The weak outlook for the advanced economies will inevitably continue to weigh on growth in the RGMs in 2012. The dependence of RGMs on trade with advanced economies has declined since the mid-2000s, reflecting both the relative decline of advanced economies and the strength of domestic demand growth in RGMs, which has fuelled greater inter-regional trade. But even so, exports from RGMs to advanced economies are still equivalent to almost 15% of RGM GDP.

Within the RGMs, both American and Asian countries have seen the most marked slowing in growth, reflecting their dependence on trade and policy tightening in their largest economies.

“Of the African economies, South Africa and Egypt are most closely integrated into the global economy, and so are most directly impacted by the slowdown in mature markets” advises Lalor.

Karklins-Marchay comments, “While the RGMs are far from decoupled from global economic risks, they are well positioned to deal with these challenges.”

In the case of a disorderly Eurozone debt crisis that leads to a prolonged recession in the Eurozone and a stagnation of growth in the US in 2012-13, RGMF believes that GDP growth would be cut to 3.2% across the RGMs in 2013, much lower than the 6.8% RGMF currently expects but still the envy of most advanced economies.

Among the RGMs, Eastern Europeans would be hit through their links with their neighbors. But oil and commodity exporters such as Russia, Brazil and Nigeria would also be impacted as the value of their principal exports are hit by lower prices as well as weaker demand. Those with greater trade and financial linkages such as Korea, Singapore and South Africa would also be heavily hit. But RGMF expects countries such as China and India to be more modestly affected, partly reflecting the large size of their domestic markets and the beneficial effects of lower oil and commodity prices.

Lalor says, “Given the increasingly important role of both Chinese and Indian trade and investment, this is good news for many African economies, and is likely to help sustain general growth rates for sub-Saharan Africa above the RGM average.”

Newton-Smith comments, “The impact of such a scenario on RGMs would be cushioned by the policy response we would anticipate in many of these economies. With fewer financial overhangs from the recent financial crisis, we would expect to see a reversal of the recent monetary policy tightening implemented in many countries. And, indeed, many could also raise government spending and cut taxes to support demand.”

Optimistic outlook for RGMs

The global economic outlook is very uncertain, with the risks of a renewed recession in advanced economies and widespread financial crisis growing. However, the RGMs are increasingly developing their own critical economic mass and most have the financial means, if necessary, to help support growth and protect their banking sectors to prevent being significantly impacted.
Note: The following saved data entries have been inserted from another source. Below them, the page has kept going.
(* ===== verification/AsyncLogger.v ===== *)
(** * AsyncLogger: the double-buffered back end of the logger

    Models [include/coro_net/log/async_logger.hpp] and [src/log/async_logger.cc]
    as a state machine whose steps interleave: any number of threads in [append],
    the back-end thread in [thread_func], and the thread that calls [init],
    [shutdown], [flush_and_stop] or destroys the logger.  A critical section of
    [mutex_] is one step; loads and stores of the atomics are steps of their own.
    [cond_.wait_for] returns on a notification, spuriously or after the flush
    interval, so the waiting back end may go on at any moment; notifications need
    no state.  A null pointer that is dereferenced sets [crashed], after which
    nothing happens.

    The log file is a client's view of [Interfaces.LogSink]. *)
From Stdlib Require Import Ascii String.
From S2P Require Import Prelude Interfaces LogStream LogFile.

Definition LargeBuffer : FixedBuffer := mkFixed [] (4 * 1024 * 1024).
Definition reset (b : FixedBuffer) : FixedBuffer := mkFixed [] (SIZE b).
Abbreviation BufferPtr := (option FixedBuffer).

(** Where the back end is in [thread_func]. *)
Inductive point : Type :=
  | PLoop        (* about to load [running_] *)
  | PLock        (* about to lock [mutex_] *)
  | PWait        (* in [wait_for] *)
  | PWrite       (* mutex released, about to write [buffers_to_write] *)
  | PFinal       (* loop left, about to lock for the last time *)
  | PDrain       (* about to write what is left *)
  | PDone.

(** Where the stopping thread is; whether it will clear [started_]. *)
Inductive stopper : Type :=
  | OIdle
  | OTerm                  (* in the destructor, [terminating_] stored *)
  | ONotify (clears : bool)
  | OJoin (clears : bool).

Section async_logger.
Context {S : Type} `{LogSink S} (new_sink : S).

(** The back-end thread and its locals. *)
Record thread := mkThread {
  pt : point;
  output : S;
  new_buf1 : BufferPtr;
  new_buf2 : BufferPtr;
  buffers_to_write : list BufferPtr;
}.

Record logger := mkLogger {
  current_ : BufferPtr;
  next_ : BufferPtr;
  buffers_ : list BufferPtr;
  thread_ : option thread;
  started_ : bool;
  running_ : bool;
  terminating_ : bool;
  (* the other threads *)
  checking : list text;        (* in [append], about to load [started_] *)
  pending : list text;         (* in [append], about to lock [mutex_] *)
  owner : stopper;
  crashed : bool;
  (* history *)
  stderr_ : list text;         (* lines given to [fallback_stderr] *)
  appended : list text;        (* lines copied into a buffer *)
  at_stop : list text;         (* [appended] when [running_] was last cleared *)
  dropped : nat;               (* buffers thrown away *)
  lost : list text;            (* buffer contents overwritten by [init] *)
  past : list S;               (* outputs of the back ends that have ended *)
}.

Definition new_logger : logger :=
  mkLogger None None [] None false false false [] [] OIdle false [] [] [] 0 [] [].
Karklins-Marchay concludes, “While further deterioration of the economic situation would not be good news for the RGMs such a scenario would, however, even further increase their weight in the global economy as the advanced economies decline. Moreover, RGMF would expect such a scenario to be a temporary speed bump on the path to increased prosperity in RGMs – slowing growth in the near term but not undermining the supply-side fundamentals that underpin the rapid growth we expect in RGMs over the next decade.”